Держа нож как перо, он сделал длинный круглый надрез от одного края фигурки к другому.
- Однажды сеньора Беатрис пришла к нам домой, где-то года два назад. Я пригласил ее войти, но она отказалась. Начала плакать прямо в дверях. Я хотел подойти к ней, но она остановила меня. Она сказала, что ей нужен парнишка, который будет собирать в стирку грязное белье и вещи и обещала платить мне.
- Что ты ответил?
- А сам-то ты как думаешь? Без этих денег я бы никогда не смог купить ножи. Именно так я приобрел все эти штуки, Джон. А около полугода назад я был у нее дома, она посадила меня за стол и угостила печеньем. Она показала мне маленькие рисунки, не больше моей ладони, на них было изображено лицо женщины. И я похож на эту женщину. Сеньора Беатрис сказала что именно из-за этого сходства она так испугалась, когда впервые увидала меня.
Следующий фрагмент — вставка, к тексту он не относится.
(** X24.  When the commit names a parent and every read that follows the
    read of the commit is answered with success and carries a content, every
    file of the commit is reported as reverted, in the order of the
    commit. *)
Theorem readable_files_are_all_reverted
  (req : HttpRequest) (sha owner name token parentSha : string)
  (w w1 : World) (commitRes : Response) :
  http_method req <> "OPTIONS" ->
  asks (http_json req) sha owner name token ->
  respond (get (commit_url owner name sha) token) w = (commitRes, w1) ->
  ok commitRes = true ->
  parent_sha (data commitRes) = Some parentSha -> parentSha <> "" ->
  (forall rq res,
     In (Call rq res) (tl (trace (serve req w))) -> method rq = GET ->
     ok res = true /\ data_content (data res) <> None) ->
  outcome (serve req w)
    = Value (json (Reverted (map filename (files_of (data commitRes))))).
Proof.
  intros Hmethod Hasks Hres Hok Hparent Hne Hreads.
  rewrite (@serve_with_parent req sha owner name token parentSha w w1
             commitRes Hmethod Hasks Hres Hok Hparent Hne) in Hreads |- *.
  destruct (revert_files_reverts owner name token parentSha
              (files_of (data commitRes)) [] w1)
    as [w2 [blocks [Hloop Hall]]].
  rewrite Hloop in Hreads |- *. unfold outcome, trace in *. simpl in *.
  rewrite (all_reverted Hall Hreads). reflexivity.
Qed.

End EveryRun.


Lemma incomplete_undo_request_makes_no_call_witness :
  @serve plain
    {| http_method := "POST";
       http_json := {| commit_sha := Some "c1"; repo_owner := Some "o";
                       repo_name := Some "r"; github_token := Some "" |} |}
    [ Script.refused 404 ]
    = (Value {| reply_status := 500;
                reply_body := Failure "Missing required parameters" |},
       [ Script.refused 404 ], []).
Proof.
  apply (@incomplete_undo_request_makes_no_call plain).
  - discriminate.
  - right. right. right. reflexivity.
Defined.

Lemma unreadable_commit_ends_the_undo_witness :
  @serve plain (undo "c1") [ Script.refused 404 ]
    = (Value {| reply_status := 500;
                reply_body := Failure "Could not fetch commit details" |},
       [], [ Call (get (commit_url "o" "r" "c1") "t") (Script.refused 404) ]).
Proof.
  apply (@unreadable_commit_ends_the_undo plain (undo "c1") "c1" "o" "r" "t").
  - discriminate.
  - repeat split; discriminate.
  - reflexivity.
  - reflexivity.
Defined.

Lemma refused_delete_is_reported_witness :
  @serve plain (undo "c1")
    [ Script.commit (Some "p0")
        [ {| filename := "new.ts"; file_status := "added" |} ];
      Script.file "new.ts" "bGV0IG47" "s1"; Script.refused 409 ]
    = (Value (json (Reverted [ "new.ts" ])), [],
       [ Call (get (commit_url "o" "r" "c1") "t")
           (Script.commit (Some "p0")
              [ {| filename := "new.ts"; file_status := "added" |} ]);
         Call (get (file_url "o" "r"
                      {| filename := "new.ts"; file_status := "added" |}) "t")
           (Script.file "new.ts" "bGV0IG47" "s1");
         Call (delete_request "o" "r" "t"
                 {| filename := "new.ts"; file_status := "added" |}
                 (data (Script.file "new.ts" "bGV0IG47" "s1")))
           (Script.refused 409) ]).
Proof.
  apply (@refused_delete_is_reported plain (undo "c1") "c1" "o" "r" "t" "p0"
           {| filename := "new.ts"; file_status := "added" |}
           [ Script.commit (Some "p0")
               [ {| filename := "new.ts"; file_status := "added" |} ];
             Script.file "new.ts" "bGV0IG47" "s1"; Script.refused 409 ]
           [ Script.file "new.ts" "bGV0IG47" "s1"; Script.refused 409 ]
           [ Script.refused 409 ] []
           (Script.commit (Some "p0")
              [ {| filename := "new.ts"; file_status := "added" |} ])
           (Script.file "new.ts" "bGV0IG47" "s1") (Script.refused 409));
    try reflexivity.
  - discriminate.
  - repeat split; discriminate.
  - discriminate.
Defined.

Lemma readable_files_are_all_reverted_witness :
  outcome (@serve plain (undo "c1") added_and_modified)
    = Value (json (Reverted [ "new.ts"; "app.ts" ])).
Proof.
  apply (@readable_files_are_all_reverted plain (undo "c1") "c1" "o" "r" "t"
           "p0" added_and_modified (tl added_and_modified)
           (Script.commit (Some "p0")
              [ {| filename := "new.ts"; file_status := "added" |};
                {| filename := "app.ts"; file_status := "modified" |} ])).
  - discriminate.
  - repeat split; discriminate.
  - reflexivity.
  - reflexivity.
  - reflexivity.
  - discriminate.
  - intros rq res Hin Hget. cbv in Hin.
    repeat (destruct Hin as [Hin | Hin];
            [inversion Hin; subst; clear Hin;
             first [ discriminate Hget
                   | split; [reflexivity | discriminate] ] |]).
    contradiction.
Defined.

End UndoRuns.

(** ** The code agent with the key of the user: every run *)

Module UserAgentRuns.
Import CodeAgent Backend UserAgent.

Section UserRuns.
Context `{Platform}.

Variable profile_of : string -> option Profile.

(** The configuration of the adapter for the user of a request. *)
Definition config_of (input : Input) : AiConfig :=
  getAiConfig
    (Js.or_else (provider_of (profile_of (user_id input))) "gemini")
    (Js.or_else (key_of (profile_of (user_id input))) "").

Definition intent_messages (input : Input) : list ChatMessage :=
  [ Msg "system" IntentRules; Msg "user" (Text (message (base input))) ].

Definition intent_call (input : Input) : Request :=
  primary_request (config_of input) (intentModel (config_of input))
    (intent_messages input) 0 (Some 10).

(** X25.  A user whose profile holds no key of a generation backend is
    answered with status 400 and the message that asks to configure one; no
    call is made, neither to a backend nor to the repository. *)
Theorem user_without_key_is_turned_away (req : HttpRequest) (w : World) :
  http_method req <> "OPTIONS" ->
  Js.truthy (key_of (profile_of (user_id (http_json req)))) = false ->
  serve profile_of req w
    = (Value (failure 400
         "Configure sua chave API de IA no perfil antes de usar o agente."),
       w, []).
Proof.
  intros Hmethod Hkey. apply String.eqb_neq in Hmethod.
  unfold serve. rewrite Hmethod. unfold try_catch, handle. rewrite Hkey.
  reflexivity.
Qed.

(** X26.  When the backend of the user refuses the key (status 401 or 403)
    at the first call, the handler answers with status 401, not 500, and the
    message that the key is invalid; the run is that one call. *)
Theorem invalid_user_key_is_answered_401
  (req : HttpRequest) (w w1 : World) (res : Response) :
  http_method req <> "OPTIONS" ->
  Js.truthy (key_of (profile_of (user_id (http_json req)))) = true ->
  respond (intent_call (http_json req)) w = (res, w1) ->
  ok res = false ->
  status res = 401 \/ status res = 403 ->
  serve profile_of req w
    = (Value (failure 401
         "Erro: Chave API inválida. Verifique nas configurações do perfil."),
       w1, [ Call (intent_call (http_json req)) res ]).
Proof.
  intros Hmethod Hkey Hres Hok Hstatus. apply String.eqb_neq in Hmethod.
  assert (Hlimit : (status res =? 429) = false).
  { apply Z.eqb_neq. destruct Hstatus as [-> | ->]; discriminate. }
  assert (Hrefused : (status res =? 401) || (status res =? 403) = true).
  { destruct Hstatus as [-> | ->]; reflexivity. }
  unfold serve. rewrite Hmethod. unfold try_catch, handle. rewrite Hkey.
  cbn [negb]. fold (config_of (http_json req)).
  fold (intent_messages (http_json req)).
  unfold bind, callAi. change (Z.to_nat maxRetries) with 3%nat.
  unfold intent_call in Hres.
  rewrite (BackendRuns.callAi_from_turn _ _ _ _ _ 2 0 w eq_refl Hres).
  rewrite Hok, Hlimit, Hrefused. reflexivity.
Qed.

Lemma quiet_user_chat_mode aiConfig rq : quiet (chat_mode aiConfig rq).
Proof.
  unfold chat_mode.
  apply quiet_bind; [apply BackendRuns.quiet_callAi |].
  intros chatData. apply quiet_ret.
Qed.

Lemma quiet_user_plan aiConfig rq : quiet (plan aiConfig rq).
Proof.
  unfold plan.
  apply quiet_bind; [apply CodeAgentFacts.quiet_getDefaultBranch |].
  intros branch.
  apply quiet_bind; [apply CodeAgentFacts.quiet_getRepoTree |].
  intros tree.
  apply quiet_bind; [apply BackendRuns.quiet_callAi |].
  intros selData.
  apply quiet_bind; [apply CodeAgentFacts.quiet_load_files |].
  intros fileContents.
  apply quiet_bind; [apply BackendRuns.quiet_callAi |].
  intros codeData. destruct (parse_change_set _); apply quiet_ret.
Qed.

(** X27.  For change sets of the shape the generator is asked for, each
    path and each content a string or absent, which is what [Change] holds:
    in every run of the handler, whatever the profile, the backends and the
    repository answer, each write call is a PUT of a change that has a path
    and a content and that passed the safety check; no delete is ever issued.
    A change whose path is not a string is outside this statement. *)
Theorem user_agent_only_writes_checked_changes
  (req : HttpRequest) (w : World) :
  Forall (CodeAgentRuns.safe_write (base (http_json req)))
    (writes (trace (serve profile_of req w))).
Proof.
  revert w.
  change (CodeAgentRuns.only
            (CodeAgentRuns.safe_write (base (http_json req)))
            (serve profile_of req)).
  unfold serve. destruct (http_method req =? "OPTIONS")%string;
    [apply CodeAgentRuns.only_quiet; apply quiet_ret |].
  apply CodeAgentRuns.only_try_catch;
    [| intros e; apply CodeAgentRuns.only_quiet; apply quiet_ret].
  unfold handle.
  destruct (negb (Js.truthy (key_of (profile_of (user_id (http_json req))))));
    [apply CodeAgentRuns.only_quiet; apply quiet_ret |].
  apply CodeAgentRuns.only_bind;
    [apply CodeAgentRuns.only_quiet; apply BackendRuns.quiet_callAi |].
  intros intentData. destruct (negb (intent_of intentData =? "code")%string);
    [apply CodeAgentRuns.only_quiet; apply quiet_user_chat_mode |].
  unfold code_mode.
  apply CodeAgentRuns.only_bind;
    [apply CodeAgentRuns.only_quiet; apply quiet_user_plan |].
  intros [reply | [branch parsed]];
    [apply CodeAgentRuns.only_quiet; apply quiet_ret
    | apply CodeAgentRuns.only_apply_change_set].
Qed.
- Женщина на рисунках была твоей матерью?
Он кивнул.
- Ее звали Тереза. Сеньора Беатрис рассказала, что ее дочь отказалась от меня, потому что мужчина, от которого она родила, сбежал. Они не были женаты. Сеньора Беатрис явно была зла на мужчину за то, что он бросил ее дочь. По ее словам, он был торговцем одеждой из Лиссабона, соблазнил и обесчестил ее дочь, заманив шелковыми чулками и обещаниями. Она, разумеется, не сказала, что ребенком, который получился в результате, был я. Она думает, я до сих пор этого не знаю. Я никому ничего не рассказывал, кроме тебя, так что держи это в тайне.
- Но почему ты скрываешь от сеньоры Беатрис, что знаешь правду? Она же твоя бабушка.
- Если бы она хотела, чтобы я знал, - сердито ответил он, - она бы сама сообщила. Пусть сама скажет это. А до этого момента я буду молчать. И ты тоже! Слышишь меня?
- Никому и слова не скажу, - пообещал я, но его соображения были мне непонятны. Я уже знал, он был не по годам обидчив и обладал способностью к самопожертвованию.
Даниэль показал законченную фигурку. Это было лицо с вопросительным взглядом, открытым в ужасе ртом и распущенными волосами. Оно было похоже на морду испуганной кошки.
- Кто это может быть? - спросил я.
- Шотландский лорд собственной персоной. Это - ты.
- Я?! - Я протянул за фигуркой руку, но он размахнулся и бросил ее в озеро.
Я вскочил.
- Зачем ты сделал это? Я хотел оставить ее себе.
Он дерзко посмотрел на меня.
- Потому что я - злой. Безмозглый тупица, дрянной шалопай, оставь меня и прочь ступай!
- Ты мог хотя бы показать мне. Так ведь нечестно!
Даниэль скривился, словно я причинил ему боль. Когда я протянул ему руку, он резко отпрянул и воскликнул:
- Не трогай меня, я - гадкий!
Потом он перестал плакать, и я, пока он сидел на берегу, искупался в холодном озере. Даниэль расспросил меня о птичьем рынке, мимо которого мы проходили. Этот рынок был открыт по вторникам и субботам на Новой площади.
- Послушай, - сказал он, - давай сходим туда во вторник после обеда. Когда продавец, у которою больше всего птиц, пойдет домой, я отправлюсь за ним. И я хочу, чтобы ты взял краски и кисточки.
- Даниэль, что ты задумал? Мои родители уже предупреждали меня…
- Ради Бога, Джон, я еще не все продумал. Потерпи.
Я не успел сказать, что мои родители запрещали мне ходить на птичий рынок. Однажды, когда мне было четыре года, я упал в обморок при виде щегла в проволочной клетке размером с мужской кулак. Теперь, когда я стал постарше, они несомненно опасались, что я буду мстить и совершу какой-нибудь проступок, за который окажусь в тюрьме.